▶ [Exercise prompt]:
From the line holding "visits_next p t" to the final line below, restate each line word for word and add nothing.
^^^^^^^^^^^^^^^^
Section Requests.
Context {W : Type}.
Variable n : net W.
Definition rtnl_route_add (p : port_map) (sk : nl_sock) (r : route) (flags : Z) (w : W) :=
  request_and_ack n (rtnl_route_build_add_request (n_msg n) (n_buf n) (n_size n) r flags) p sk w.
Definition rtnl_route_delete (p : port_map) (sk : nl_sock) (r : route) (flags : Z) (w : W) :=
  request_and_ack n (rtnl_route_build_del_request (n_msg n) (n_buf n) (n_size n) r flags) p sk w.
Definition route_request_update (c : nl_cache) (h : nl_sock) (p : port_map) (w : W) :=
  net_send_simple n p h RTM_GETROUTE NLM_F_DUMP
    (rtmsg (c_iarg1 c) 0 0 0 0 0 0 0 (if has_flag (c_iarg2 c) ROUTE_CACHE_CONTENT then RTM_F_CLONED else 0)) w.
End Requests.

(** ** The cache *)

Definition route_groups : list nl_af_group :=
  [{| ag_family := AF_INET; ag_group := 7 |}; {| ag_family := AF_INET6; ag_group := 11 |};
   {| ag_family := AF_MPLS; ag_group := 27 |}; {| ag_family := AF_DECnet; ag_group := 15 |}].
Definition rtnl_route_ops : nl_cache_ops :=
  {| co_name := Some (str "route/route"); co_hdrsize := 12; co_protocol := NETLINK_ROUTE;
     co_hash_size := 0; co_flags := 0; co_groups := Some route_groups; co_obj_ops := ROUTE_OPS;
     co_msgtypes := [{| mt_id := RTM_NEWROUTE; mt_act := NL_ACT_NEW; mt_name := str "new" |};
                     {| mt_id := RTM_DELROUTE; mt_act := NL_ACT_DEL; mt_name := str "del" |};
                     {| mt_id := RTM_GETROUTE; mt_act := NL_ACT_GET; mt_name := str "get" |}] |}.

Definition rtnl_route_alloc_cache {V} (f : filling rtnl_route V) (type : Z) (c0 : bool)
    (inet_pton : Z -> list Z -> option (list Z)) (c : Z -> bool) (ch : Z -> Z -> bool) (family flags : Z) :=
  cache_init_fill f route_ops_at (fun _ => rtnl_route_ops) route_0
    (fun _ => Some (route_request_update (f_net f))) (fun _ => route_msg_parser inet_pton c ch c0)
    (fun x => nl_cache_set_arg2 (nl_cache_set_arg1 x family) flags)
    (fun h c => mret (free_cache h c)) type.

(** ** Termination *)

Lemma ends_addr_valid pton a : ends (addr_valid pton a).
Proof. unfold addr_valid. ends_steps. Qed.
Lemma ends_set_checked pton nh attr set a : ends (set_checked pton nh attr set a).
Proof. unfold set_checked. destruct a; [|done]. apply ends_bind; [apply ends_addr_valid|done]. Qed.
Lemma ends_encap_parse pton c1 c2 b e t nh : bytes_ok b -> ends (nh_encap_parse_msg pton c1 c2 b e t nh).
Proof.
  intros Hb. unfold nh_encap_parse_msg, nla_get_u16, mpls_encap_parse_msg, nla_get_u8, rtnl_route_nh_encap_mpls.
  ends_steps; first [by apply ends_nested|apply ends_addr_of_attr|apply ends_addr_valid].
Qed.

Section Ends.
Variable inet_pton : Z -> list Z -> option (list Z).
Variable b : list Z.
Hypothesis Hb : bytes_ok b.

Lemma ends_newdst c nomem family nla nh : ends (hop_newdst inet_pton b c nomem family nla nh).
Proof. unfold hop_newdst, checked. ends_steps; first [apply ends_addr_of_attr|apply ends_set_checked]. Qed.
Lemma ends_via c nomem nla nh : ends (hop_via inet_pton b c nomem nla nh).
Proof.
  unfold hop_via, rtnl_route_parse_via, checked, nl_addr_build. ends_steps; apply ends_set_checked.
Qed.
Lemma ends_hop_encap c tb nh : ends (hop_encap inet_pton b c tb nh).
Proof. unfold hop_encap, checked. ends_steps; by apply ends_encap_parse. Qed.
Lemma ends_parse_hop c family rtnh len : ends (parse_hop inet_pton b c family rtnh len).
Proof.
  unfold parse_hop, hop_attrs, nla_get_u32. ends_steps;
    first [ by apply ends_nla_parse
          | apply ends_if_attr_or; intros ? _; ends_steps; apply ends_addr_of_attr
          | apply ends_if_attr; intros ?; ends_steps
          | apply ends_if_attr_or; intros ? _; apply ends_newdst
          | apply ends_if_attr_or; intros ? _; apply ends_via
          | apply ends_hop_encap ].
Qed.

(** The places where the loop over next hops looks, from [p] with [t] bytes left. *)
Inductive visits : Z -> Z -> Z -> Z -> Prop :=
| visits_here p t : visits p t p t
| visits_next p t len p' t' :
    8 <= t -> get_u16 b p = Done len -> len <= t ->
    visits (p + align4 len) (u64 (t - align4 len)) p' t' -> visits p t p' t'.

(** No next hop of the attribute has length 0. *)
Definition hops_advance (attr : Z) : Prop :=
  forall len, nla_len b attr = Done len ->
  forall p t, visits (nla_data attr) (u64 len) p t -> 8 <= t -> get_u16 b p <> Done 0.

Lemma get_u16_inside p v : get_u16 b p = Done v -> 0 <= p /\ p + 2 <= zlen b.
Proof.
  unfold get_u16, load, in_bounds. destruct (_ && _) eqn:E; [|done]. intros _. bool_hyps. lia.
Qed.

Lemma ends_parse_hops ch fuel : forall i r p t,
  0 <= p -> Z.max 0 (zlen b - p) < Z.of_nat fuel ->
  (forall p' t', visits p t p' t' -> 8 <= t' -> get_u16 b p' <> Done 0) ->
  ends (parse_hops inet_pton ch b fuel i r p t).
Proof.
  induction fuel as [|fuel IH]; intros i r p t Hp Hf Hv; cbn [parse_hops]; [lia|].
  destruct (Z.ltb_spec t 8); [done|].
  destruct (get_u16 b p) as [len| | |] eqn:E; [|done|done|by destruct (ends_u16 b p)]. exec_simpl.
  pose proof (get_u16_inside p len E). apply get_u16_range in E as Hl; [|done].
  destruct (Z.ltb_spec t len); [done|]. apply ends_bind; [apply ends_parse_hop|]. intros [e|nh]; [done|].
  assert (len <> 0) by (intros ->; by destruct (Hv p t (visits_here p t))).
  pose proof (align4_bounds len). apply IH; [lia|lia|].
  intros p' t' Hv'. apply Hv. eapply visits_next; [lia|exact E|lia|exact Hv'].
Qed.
^^^^^^^^^^^^^^^^
▶ [Task response]:
| visits_next p t len p' t' :
    8 <= t -> get_u16 b p = Done len -> len <= t ->
    visits (p + align4 len) (u64 (t - align4 len)) p' t' -> visits p t p' t'.

(** No next hop of the attribute has length 0. *)
Definition hops_advance (attr : Z) : Prop :=
  forall len, nla_len b attr = Done len ->
  forall p t, visits (nla_data attr) (u64 len) p t -> 8 <= t -> get_u16 b p <> Done 0.

Lemma get_u16_inside p v : get_u16 b p = Done v -> 0 <= p /\ p + 2 <= zlen b.
Proof.
  unfold get_u16, load, in_bounds. destruct (_ && _) eqn:E; [|done]. intros _. bool_hyps. lia.
Qed.

Lemma ends_parse_hops ch fuel : forall i r p t,
  0 <= p -> Z.max 0 (zlen b - p) < Z.of_nat fuel ->
  (forall p' t', visits p t p' t' -> 8 <= t' -> get_u16 b p' <> Done 0) ->
  ends (parse_hops inet_pton ch b fuel i r p t).
Proof.
  induction fuel as [|fuel IH]; intros i r p t Hp Hf Hv; cbn [parse_hops]; [lia|].
  destruct (Z.ltb_spec t 8); [done|].
  destruct (get_u16 b p) as [len| | |] eqn:E; [|done|done|by destruct (ends_u16 b p)]. exec_simpl.
  pose proof (get_u16_inside p len E). apply get_u16_range in E as Hl; [|done].
  destruct (Z.ltb_spec t len); [done|]. apply ends_bind; [apply ends_parse_hop|]. intros [e|nh]; [done|].
  assert (len <> 0) by (intros ->; by destruct (Hv p t (visits_here p t))).
  pose proof (align4_bounds len). apply IH; [lia|lia|].
  intros p' t' Hv'. apply Hv. eapply visits_next; [lia|exact E|lia|exact Hv'].
Qed.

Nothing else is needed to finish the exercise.